Early reports out Wednesday showed a significant strengthening of the economy last month, with another double-digit increase in auto sales and the largest gain in small-business jobs in three years.

The news helped spark a big stock rally, sending the Dow Jones industrial average up by 250 points, or 2.3 percent, to 11,256 - its biggest one-day gain since September.

Especially welcome news to investors was a report from the ADP payroll-processing firm showing a jump of 93,000 jobs among small businesses - an unexpectedly strong gain that economists say may foreshadow a pickup in overall job growth in a key report due out Friday.

“The labor market appears to have improved noticeably since the summer,” said Ryan Sweet, economist at Moody’s Analytics, noting that ADP also increased its estimate of October job gains by 41,000.

The better-than-expected job growth prompted Moody’s to revise its estimate of private job gains in Friday’s scheduled Labor Department report to 180,000 - making it possibly one of the best months for jobs in the recovery so far.

The brightening jobs picture came as Detroit’s automakers reported a second month of sharp gains in auto sales in November, led by a 20 percent jump in sales at Ford Motor Co., compared with the same month a year ago. Sales at General Motors and Chrysler LLC rose 11.4 percent and 16.7 percent, respectively, and overall U.S. sales rose 17 percent.

“Consumers are still cautious, but we’re starting to see people who show an inclination to come back into dealerships and back into malls,” said GM executive Jim Bunnell. GM reported increased traffic in its showrooms at the end of last month after its highly publicized stock offering.

“As we go into 2011, we’re going to continue to see a nice improvement,” Mr. Bunnell said.

Detroit’s automakers also are gaining in part as a result of Toyota’s woes. Toyota, once a contender for the No. 1 spot in U.S. auto sales, actually saw a drop of 3.2 percent last month as its reputation continues to be hurt by a series of safety defects and recalls.

Ford has been the biggest beneficiary of Toyota’s problems as well as of GM’s fall into bankruptcy last year, which enabled Ford to reclaim the No. 2 spot in sales behind GM. But other Asian automakers also have benefited, most notably Korean automaker Hyundai, whose sales soared by 45 percent last month.

“The economy is growing, and the demand for new vehicles is increasing,” said Ken Czubay, Ford vice president, who said his company’s sales in the Washington area zoomed up by 29 percent because of growing demand for fuel-efficient vehicles. He expects 2010 to be one of Ford’s “best years ever.”

With sales of cars and trucks running close to a 12 million annual rate, all the automakers clearly are on the road to recovery from the dismal levels of below 10 million set during the recession. GM and Chrysler both announced this week they are hiring an additional 1,000 engineers and technical staff to design the high-tech cars of the future.

The improved fortunes in Detroit have been fueling steady gains in manufacturing overall, making it one of the most consistent sources of strength in the economy this year.

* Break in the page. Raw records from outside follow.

(* ===== verification/HeaderIter.v ===== *)
(** * The iterators of a header map, one [next] at a time

    [get], [iter] and [into_iter] return iterators, and [len] and
    [remove_all] consume one: each is a [flat_map] over an iterator of the
    hash map.  [HeaderMapModel] takes an iterator to be the list of what it
    yields.  This file runs them: [Iter.FlatMap] is the state of the adapter,
    [Iter.next] its step, which skips the names without a value, and
    [Iter.collect] and [Iter.count] are the loops of [Iterator::collect] and
    [Iterator::count], which call [next] until it returns [None].

    The loops take fuel, the number of calls of [next] they may make.  An
    iterator that has [n] items left needs [n + 1] calls, the last of which
    returns [None]; with that much fuel the loops return what the list
    models and the specification say ([Iter.collect_contents],
    [Iter.len_enough]), and with less they do not return.

    [Iter.nexts] is the iterator after a number of calls of [next] and
    [Iter.eventually] what some call reaches: the call after [n] others
    yields the item [n] of what was left ([Iter.eval_nexts]), so every value
    of the map is yielded by some call and some call returns [None], after
    which all do ([Iter.iter_live]). *)

From S2P Require Import Prelude HashMapModel HashMapAList HeaderModel.
From S2P Require Import MultiMapSpec HeaderMapModel.
Set Warnings "-rewrite-rw".
(* ===== verification/HeaderChecked.v ===== *)
(** * What can panic: overflow, indexing and [format!]

    Three operations of [header.rs] reach code that panics: [len] counts
    with [Iterator::count], which adds one to a [usize] for every item;
    [get_one] indexes a vector with [values[0]]; and [From<T>] formats the
    value of a typed header with [format!], which panics when the
    [Display] of the header returns an error.  The other files model these
    operations where they return.  This file keeps the panic: an operation
    returns [Ok] with its result or [Err] with the panic, integers are [Z]
    at the width of [usize], and the theorems say when each operation
    panics and that it is the operation of the other files when it does
    not.

    A panic unwinds the call: [add] and [replace] convert their argument
    before they borrow the map, so a panic of the conversion leaves the map
    as it was.  [Header.from] of [HeaderModel] is the conversion where
    [format!] does not check the result of [Display] and keeps what was
    written, as the standard library did before it panicked; the two agree
    on every header that formats ([Checked.from_Ok]). *)

From S2P Require Import Prelude HashMapModel HashMapAList HeaderModel.
From S2P Require Import MultiMapSpec HeaderMapModel HeaderIter.
Set Warnings "-rewrite-rw".

Module Checked.

(** The panics, by their message. *)
Inductive Panic : Type :=
  | AddOverflow         (* attempt to add with overflow *)
  | IndexOutOfBounds (len index : nat)
                        (* index out of bounds: the len is .. but the index is .. *)
  | FormatError.        (* a formatting trait implementation returned an error *)

#[global] Instance Panic_eq_dec : EqDecision Panic.
Proof. solve_decision. Defined.

(** ** [usize] *)

Local Open Scope Z_scope.

(** [usize::MAX], on a target of 64 bits. *)
Definition usize_MAX : Z := 2 ^ 64 - 1.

“Manufacturing continues to benefit from the recovery in autos,” said Norbert Ore of the Institute for Supply Management, which issued a report Wednesday showing that factories kept humming in November.

The comeback in the auto industry is not being fed by loose credit as it was earlier in the decade, but by the need to replace an aging fleet of vehicles, analysts say. People held onto their older vehicles so long during the recession that they now average about 10 years of age.

That means that sales are likely to keep increasing steadily, but not be supercharged the way they were during the boom years, when sales reached an all-time high of 17 million per year in 2000.

Sergio Stiberman, founder and CEO of LeaseTrader.com, said consumers are still weighed down by high unemployment and heavy debt, and many are looking to shed auto leases they can no longer afford by transferring them to friends and family - a practice that has grown popular at Christmastime.

“No doubt, the auto industry and leasing in general are picking up a lot of steam with aggressive lease deals,” he said. “But there is still plenty of hurt in the economy, and for millions, they need a way to get a financial monkey off their back.”